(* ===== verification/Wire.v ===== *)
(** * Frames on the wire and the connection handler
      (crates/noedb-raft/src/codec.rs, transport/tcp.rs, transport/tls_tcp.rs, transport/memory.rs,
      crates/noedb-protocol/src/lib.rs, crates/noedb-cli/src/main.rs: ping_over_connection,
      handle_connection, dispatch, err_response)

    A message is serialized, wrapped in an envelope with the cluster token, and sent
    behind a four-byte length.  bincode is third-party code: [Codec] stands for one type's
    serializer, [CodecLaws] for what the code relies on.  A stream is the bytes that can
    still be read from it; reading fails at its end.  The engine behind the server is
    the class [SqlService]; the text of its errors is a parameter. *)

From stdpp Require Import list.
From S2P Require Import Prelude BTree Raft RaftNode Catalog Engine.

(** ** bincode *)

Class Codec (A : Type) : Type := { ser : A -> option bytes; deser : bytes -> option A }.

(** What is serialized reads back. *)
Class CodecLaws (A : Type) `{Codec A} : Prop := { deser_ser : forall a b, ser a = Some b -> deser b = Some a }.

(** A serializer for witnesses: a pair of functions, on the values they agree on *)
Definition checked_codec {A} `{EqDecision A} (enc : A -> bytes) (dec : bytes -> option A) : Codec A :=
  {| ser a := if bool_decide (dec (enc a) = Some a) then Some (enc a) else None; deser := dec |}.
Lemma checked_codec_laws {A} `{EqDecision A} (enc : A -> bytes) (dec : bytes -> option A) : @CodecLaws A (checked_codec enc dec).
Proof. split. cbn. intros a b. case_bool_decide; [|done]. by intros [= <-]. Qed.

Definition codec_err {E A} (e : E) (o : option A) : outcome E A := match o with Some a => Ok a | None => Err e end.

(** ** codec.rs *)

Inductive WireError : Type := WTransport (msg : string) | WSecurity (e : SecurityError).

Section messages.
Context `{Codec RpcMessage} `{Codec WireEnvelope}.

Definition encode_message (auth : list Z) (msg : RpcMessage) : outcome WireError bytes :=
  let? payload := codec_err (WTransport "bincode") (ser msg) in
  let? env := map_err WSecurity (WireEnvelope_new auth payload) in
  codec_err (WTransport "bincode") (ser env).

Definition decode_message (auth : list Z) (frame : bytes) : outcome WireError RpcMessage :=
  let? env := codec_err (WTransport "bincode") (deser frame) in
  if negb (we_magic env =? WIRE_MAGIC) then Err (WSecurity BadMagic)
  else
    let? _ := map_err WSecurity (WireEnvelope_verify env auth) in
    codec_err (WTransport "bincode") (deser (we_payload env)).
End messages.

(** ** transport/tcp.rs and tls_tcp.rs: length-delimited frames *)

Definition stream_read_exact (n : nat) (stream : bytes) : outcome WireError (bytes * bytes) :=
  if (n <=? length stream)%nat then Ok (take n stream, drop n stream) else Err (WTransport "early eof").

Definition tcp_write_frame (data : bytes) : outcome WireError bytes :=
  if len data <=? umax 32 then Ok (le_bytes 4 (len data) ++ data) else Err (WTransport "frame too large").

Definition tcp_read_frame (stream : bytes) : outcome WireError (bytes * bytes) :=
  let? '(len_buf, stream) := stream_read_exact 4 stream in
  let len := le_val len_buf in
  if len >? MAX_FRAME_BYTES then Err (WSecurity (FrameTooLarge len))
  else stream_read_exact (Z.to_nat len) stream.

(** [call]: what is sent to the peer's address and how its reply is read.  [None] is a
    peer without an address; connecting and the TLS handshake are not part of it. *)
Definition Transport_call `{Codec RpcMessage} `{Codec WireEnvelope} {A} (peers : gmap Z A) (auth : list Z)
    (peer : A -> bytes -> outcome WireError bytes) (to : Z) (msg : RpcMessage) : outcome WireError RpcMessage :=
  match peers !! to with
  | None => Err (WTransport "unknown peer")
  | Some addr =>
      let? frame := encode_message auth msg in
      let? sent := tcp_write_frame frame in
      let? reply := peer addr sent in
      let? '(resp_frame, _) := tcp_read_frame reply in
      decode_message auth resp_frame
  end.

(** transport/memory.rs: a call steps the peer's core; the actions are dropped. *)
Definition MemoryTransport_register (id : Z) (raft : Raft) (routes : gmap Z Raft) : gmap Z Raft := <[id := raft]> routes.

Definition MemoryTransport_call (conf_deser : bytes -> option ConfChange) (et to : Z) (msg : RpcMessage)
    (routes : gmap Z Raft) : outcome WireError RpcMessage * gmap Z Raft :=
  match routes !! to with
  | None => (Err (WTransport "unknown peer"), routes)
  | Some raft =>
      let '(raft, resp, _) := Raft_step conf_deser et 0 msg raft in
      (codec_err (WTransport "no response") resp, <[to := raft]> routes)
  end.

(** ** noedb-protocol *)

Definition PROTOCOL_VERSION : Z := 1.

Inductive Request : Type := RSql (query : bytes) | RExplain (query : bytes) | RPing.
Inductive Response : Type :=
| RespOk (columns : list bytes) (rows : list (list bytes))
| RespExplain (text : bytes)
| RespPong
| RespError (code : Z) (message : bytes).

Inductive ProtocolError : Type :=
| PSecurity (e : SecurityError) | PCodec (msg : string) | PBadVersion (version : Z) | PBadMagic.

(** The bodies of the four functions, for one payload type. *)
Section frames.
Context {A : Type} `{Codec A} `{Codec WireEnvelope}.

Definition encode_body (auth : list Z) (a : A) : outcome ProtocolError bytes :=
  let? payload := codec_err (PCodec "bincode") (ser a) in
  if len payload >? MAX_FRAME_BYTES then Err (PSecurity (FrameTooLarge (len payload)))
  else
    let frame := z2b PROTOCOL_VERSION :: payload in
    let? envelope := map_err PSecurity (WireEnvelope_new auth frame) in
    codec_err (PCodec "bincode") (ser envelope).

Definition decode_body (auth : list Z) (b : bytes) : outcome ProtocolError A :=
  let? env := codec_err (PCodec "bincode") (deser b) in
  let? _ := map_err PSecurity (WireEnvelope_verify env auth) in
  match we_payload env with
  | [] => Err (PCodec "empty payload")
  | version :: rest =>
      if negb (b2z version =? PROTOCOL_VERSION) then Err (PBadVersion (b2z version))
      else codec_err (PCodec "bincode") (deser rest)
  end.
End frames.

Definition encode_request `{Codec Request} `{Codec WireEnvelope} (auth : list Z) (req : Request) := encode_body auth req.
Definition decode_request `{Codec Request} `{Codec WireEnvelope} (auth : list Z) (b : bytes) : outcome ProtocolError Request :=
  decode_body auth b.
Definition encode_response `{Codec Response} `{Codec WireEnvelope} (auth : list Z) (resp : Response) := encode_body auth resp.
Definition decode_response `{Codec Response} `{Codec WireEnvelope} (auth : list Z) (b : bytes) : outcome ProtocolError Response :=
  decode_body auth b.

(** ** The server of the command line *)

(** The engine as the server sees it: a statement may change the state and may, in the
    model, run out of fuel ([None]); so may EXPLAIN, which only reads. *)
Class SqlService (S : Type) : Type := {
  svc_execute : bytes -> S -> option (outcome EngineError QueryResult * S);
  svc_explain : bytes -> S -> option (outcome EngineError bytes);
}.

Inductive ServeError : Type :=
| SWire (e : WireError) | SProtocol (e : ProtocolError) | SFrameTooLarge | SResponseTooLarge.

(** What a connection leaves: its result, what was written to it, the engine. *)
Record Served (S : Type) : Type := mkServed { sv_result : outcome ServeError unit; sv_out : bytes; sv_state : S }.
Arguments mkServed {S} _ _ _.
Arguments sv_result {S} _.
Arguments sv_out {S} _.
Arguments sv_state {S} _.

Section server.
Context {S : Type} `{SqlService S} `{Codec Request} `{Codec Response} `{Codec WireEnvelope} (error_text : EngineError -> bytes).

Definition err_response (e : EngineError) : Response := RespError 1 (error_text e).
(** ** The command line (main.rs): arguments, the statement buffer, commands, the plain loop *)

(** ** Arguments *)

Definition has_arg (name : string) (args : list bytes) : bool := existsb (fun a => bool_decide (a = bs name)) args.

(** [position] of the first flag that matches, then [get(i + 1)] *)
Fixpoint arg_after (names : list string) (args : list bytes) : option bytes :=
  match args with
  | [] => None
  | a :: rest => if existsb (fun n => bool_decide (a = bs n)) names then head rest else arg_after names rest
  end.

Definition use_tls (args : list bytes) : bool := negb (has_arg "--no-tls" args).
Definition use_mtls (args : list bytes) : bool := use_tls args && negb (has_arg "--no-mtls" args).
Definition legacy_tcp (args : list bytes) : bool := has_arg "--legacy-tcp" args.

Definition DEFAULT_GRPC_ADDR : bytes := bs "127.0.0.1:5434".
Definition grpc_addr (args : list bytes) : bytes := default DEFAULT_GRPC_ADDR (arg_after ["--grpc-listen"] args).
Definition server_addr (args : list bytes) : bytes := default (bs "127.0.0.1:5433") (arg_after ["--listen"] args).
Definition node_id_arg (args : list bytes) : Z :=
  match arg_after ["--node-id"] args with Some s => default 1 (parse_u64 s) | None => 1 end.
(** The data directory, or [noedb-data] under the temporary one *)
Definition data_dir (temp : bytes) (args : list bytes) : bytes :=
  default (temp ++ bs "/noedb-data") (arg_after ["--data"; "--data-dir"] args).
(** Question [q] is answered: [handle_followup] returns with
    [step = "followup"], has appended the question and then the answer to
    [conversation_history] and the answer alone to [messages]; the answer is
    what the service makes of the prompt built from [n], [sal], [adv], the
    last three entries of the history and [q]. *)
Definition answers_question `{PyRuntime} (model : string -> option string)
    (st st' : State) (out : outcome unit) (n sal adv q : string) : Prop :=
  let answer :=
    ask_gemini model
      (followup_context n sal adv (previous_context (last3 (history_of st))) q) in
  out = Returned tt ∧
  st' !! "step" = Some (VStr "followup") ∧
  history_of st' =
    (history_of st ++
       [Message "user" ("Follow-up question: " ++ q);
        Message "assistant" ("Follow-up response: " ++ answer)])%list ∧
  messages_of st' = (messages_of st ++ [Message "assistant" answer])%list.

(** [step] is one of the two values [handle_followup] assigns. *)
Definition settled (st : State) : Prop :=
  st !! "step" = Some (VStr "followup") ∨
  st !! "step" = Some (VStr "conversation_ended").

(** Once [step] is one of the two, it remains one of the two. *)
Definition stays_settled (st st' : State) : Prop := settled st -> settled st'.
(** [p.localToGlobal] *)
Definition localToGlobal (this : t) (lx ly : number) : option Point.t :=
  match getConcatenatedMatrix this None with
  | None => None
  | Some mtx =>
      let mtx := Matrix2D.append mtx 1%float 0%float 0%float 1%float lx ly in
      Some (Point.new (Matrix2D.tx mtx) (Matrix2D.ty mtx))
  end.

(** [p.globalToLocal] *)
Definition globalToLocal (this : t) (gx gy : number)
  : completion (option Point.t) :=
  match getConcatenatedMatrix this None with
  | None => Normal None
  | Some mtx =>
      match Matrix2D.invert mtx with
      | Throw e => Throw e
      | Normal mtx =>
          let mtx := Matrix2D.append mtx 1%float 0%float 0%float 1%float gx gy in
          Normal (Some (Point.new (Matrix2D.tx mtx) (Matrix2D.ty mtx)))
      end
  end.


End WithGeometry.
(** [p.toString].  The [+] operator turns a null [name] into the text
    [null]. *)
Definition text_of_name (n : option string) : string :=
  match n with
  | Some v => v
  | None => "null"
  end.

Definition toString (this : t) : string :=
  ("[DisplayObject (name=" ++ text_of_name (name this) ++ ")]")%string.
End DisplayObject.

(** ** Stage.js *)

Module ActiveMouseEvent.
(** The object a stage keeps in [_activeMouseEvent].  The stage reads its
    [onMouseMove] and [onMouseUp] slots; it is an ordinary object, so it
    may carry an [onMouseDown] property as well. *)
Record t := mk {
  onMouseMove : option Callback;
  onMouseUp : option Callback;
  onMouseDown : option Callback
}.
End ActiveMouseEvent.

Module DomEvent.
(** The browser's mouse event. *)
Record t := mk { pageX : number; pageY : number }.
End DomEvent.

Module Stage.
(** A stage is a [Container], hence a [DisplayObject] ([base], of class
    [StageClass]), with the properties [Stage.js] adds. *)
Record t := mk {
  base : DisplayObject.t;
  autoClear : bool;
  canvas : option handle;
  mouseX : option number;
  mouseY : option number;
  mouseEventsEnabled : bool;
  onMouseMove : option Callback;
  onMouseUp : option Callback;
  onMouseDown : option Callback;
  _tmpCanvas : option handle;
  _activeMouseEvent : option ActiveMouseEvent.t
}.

------------------------------------------------

| Work to be completed |
From the material above, retype precisely the lines between the line holding "let? _ := map_err WSecurity" and the line holding "if (n <=? length", inclusive, and nothing beyond them.

| Task result |
    let? _ := map_err WSecurity (WireEnvelope_verify env auth) in
    codec_err (WTransport "bincode") (deser (we_payload env)).
End messages.

(** ** transport/tcp.rs and tls_tcp.rs: length-delimited frames *)

Definition stream_read_exact (n : nat) (stream : bytes) : outcome WireError (bytes * bytes) :=
  if (n <=? length stream)%nat then Ok (take n stream, drop n stream) else Err (WTransport "early eof").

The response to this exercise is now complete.